O senador Carlos Viana (Podemos-MG), atual presidente da Comissão Parlamentar de Inquérito do Instituto Nacional do Seguro Social (CPMI do INSS), passou a apresentar o programa “Brasil Notícias”, da Rede Super de Televisão, em abril de 2021, período em que já exercia mandato no Senado. A emissora pertence à Igreja da Lagoinha, instituição que, segundo ações, estaria sendo blindada pelo parlamentar em investigações no Congresso.

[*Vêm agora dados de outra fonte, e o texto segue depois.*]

Definition set_years v i :=
  Interval (inv_is_null i) (secs i) (mins i) (hours i) (days i) (months i) v.
Definition set_months v i :=
  Interval (inv_is_null i) (secs i) (mins i) (hours i) (days i) v (years i).
Definition set_days v i :=
  Interval (inv_is_null i) (secs i) (mins i) (hours i) v (months i) (years i).
Definition set_hours v i :=
  Interval (inv_is_null i) (secs i) (mins i) v (days i) (months i) (years i).
Definition set_mins v i :=
  Interval (inv_is_null i) (secs i) v (hours i) (days i) (months i) (years i).
Definition set_secs v i :=
  Interval (inv_is_null i) v (mins i) (hours i) (days i) (months i) (years i).

(** The patterns of [init_dbi]. *)
Definition two_digits (n : nat) : regex := Group n (Seq Digit Digit).

Definition re_date : regex :=
  Seq (Group 1 (Seq Digit (Seq Digit (Seq Digit Digit))))
      (Seq (Chr "-") (Seq (two_digits 2) (Seq (Chr "-") (two_digits 3)))).
Definition re_sec : regex := Opt (Seq (Chr ":") (two_digits 6)).
Definition re_frac : regex := Opt (Seq (Chr ".") (Group 7 Digits1)).
Definition re_offset : regex :=
  Opt (Seq (Group 8 (Class (fun b => is_char "+" b || is_char "-" b))) (two_digits 9)).
Definition re_clock : regex :=
  Seq (two_digits 4) (Seq (Chr ":") (Seq (two_digits 5) (Seq re_sec (Seq re_frac re_offset)))).

Definition re_timestamp : regex := Seq re_date (Seq (Many re_space) (Opt re_clock)).

Definition amount (n : nat) (unit : bytes) : regex :=
  Opt (Seq (Group n Digits1) (Seq Space (Seq (Word unit) (Opt (Chr "s"))))).

Definition re_hms : regex :=
  Seq (two_digits 4) (Seq (Chr ":") (Seq (two_digits 5) re_sec)).

Definition re_interval : regex :=
  Seq (amount 1 (lit "year")) (Seq (Many re_space)
  (Seq (amount 2 (lit "mon")) (Seq (Many re_space)
  (Seq (amount 3 (lit "day")) (Seq (Many re_space) (Opt re_hms)))))).

Section parse.
Context {vec : Type -> Type} `{PR : Pre vec} {S : Type}.

(** The loop; [None]: a read after the end of the string. *)
Fixpoint fixed_width_loop (width : nat) (str : bytes) (r : Z) : option Z :=
  match width with
  | O => Some r
  | Datatypes.S w =>
    match str with
    | c :: str => fixed_width_loop w str (to_int (to_int (r * 10) + (char_val c - 48)))
    | [] => None
    end
  end.

Definition parse_fixed_width_int (str : bytes) (width : nat) : option Z :=
  fixed_width_loop width (str ++ [NUL]) 0.

(** [if (s) field = parse_fixed_width_int (s, width)] *)
Definition fixed_field {A} (s : option bytes) (width : nat) (set : Z -> A -> A) (a : A)
  : prog S A :=
  match s with
  | Some s => n ← expect (parse_fixed_width_int s width); mret (set n a)
  | None => mret a
  end.

(** [if (s) sscanf (s, "%d", &field)] *)
Definition scanned_field {A} (s : option bytes) (set : Z -> A -> A) (a : A) : A :=
  match s with
  | Some s => match scan_int s with Some (n, _) => set n a | None => a end
  | None => a
  end.

(** [if (vector_size (v) <= i) return; vector_get (v, i, s); ...] *)
Definition field {A} (v : vec (option bytes)) (i : nat) (use : option bytes -> A -> prog S A)
    (rest : A -> prog S A) (a : A) : prog S A :=
  if decide (vector_size v <= i)%nat then mret a
  else s ← expect (vector_get v i); a ← use s a; rest a.

Definition read_offset (v : vec (option bytes)) (ts : dbi_timestamp) : prog S dbi_timestamp :=
  if decide (vector_size v <= 9)%nat then mret ts
  else
    sign ← expect (vector_get v 8);
    s ← expect (vector_get v 9);
    match sign, s with
    | Some sign, Some s =>
      n ← expect (parse_fixed_width_int s 2);
      c ← expect (head (sign ++ [NUL]));
      mret (set_utc_offset (if decide (c = "-"%byte) then - n else n) ts)
    | _, _ => mret ts
    end.

Definition parse_timestamp (str : bytes) (ts : dbi_timestamp) : prog S dbi_timestamp :=
  match prematch str re_timestamp with
  | None => pth_die (lit "dbi: parse_timestamp: invalid timestamp: " ++ str)
  | Some v =>
    field v 1 (fun s => fixed_field s 4 set_year) (
    field v 2 (fun s => fixed_field s 2 set_month) (
    field v 3 (fun s => fixed_field s 2 set_day) (
    field v 4 (fun s => fixed_field s 2 set_hour) (
    field v 5 (fun s => fixed_field s 2 set_min) (
    field v 6 (fun s => fixed_field s 2 set_sec) (
    field v 7 (fun s ts => mret (scanned_field s set_microsecs ts)) (
    read_offset v))))))) ts
  end.

Definition parse_interval (str : bytes) (inv : dbi_interval) : prog S dbi_interval :=
  match prematch str re_interval with
  | None => pth_die (lit "dbi: parse_interval: invalid interval: " ++ str)
  | Some v =>
    field v 1 (fun s inv => mret (scanned_field s set_years inv)) (
    field v 2 (fun s inv => mret (scanned_field s set_months inv)) (
    field v 3 (fun s inv => mret (scanned_field s set_days inv)) (
    field v 4 (fun s => fixed_field s 2 set_hours) (
    field v 5 (fun s => fixed_field s 2 set_mins) (
    field v 6 (fun s => fixed_field s 2 set_secs) (fun inv => mret inv)))))) inv
  end.
End parse.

De acordo com informações divulgadas pela coluna do jornalista Tácio Lorran, o senador destinou cerca de R$ 3,6 milhões em emendas parlamentares à Fundação Oásis, entidade vinculada à igreja. A revelação motivou a atuação do ministro do Supremo Tribunal Federal, Flávio Dino, que solicitou esclarecimentos formais sobre os repasses no último dia 19 de março.
Na decisão, Dino determinou o envio de ofício ao senador e a intimação do Senado Federal, por meio da Advocacia-Geral da Casa, para que se manifestem no prazo de cinco dias úteis. O ministro destacou a necessidade de garantir o cumprimento de normas do STF que estabelecem critérios de transparência e rastreabilidade para recursos oriundos de emendas parlamentares.
O pedido de explicações foi apresentado pelos deputados federais Pastor Henrique Vieira e Rogério Correia, com base na reportagem publicada.
Segundo o levantamento, o primeiro repasse ocorreu em 2019, quando Viana destinou R$ 1,5 milhão à Prefeitura de Belo Horizonte, com recursos posteriormente direcionados à Fundação Oásis. Novos valores foram enviados em 2023, no montante de R$ 1,47 milhão, e em 2025, somando R$ 650,9 mil, este último destinado a uma filial da entidade no município de Capim Branco, na Região Metropolitana da capital mineira.
O caso segue em análise e pode ter desdobramentos no âmbito do Supremo Tribunal Federal.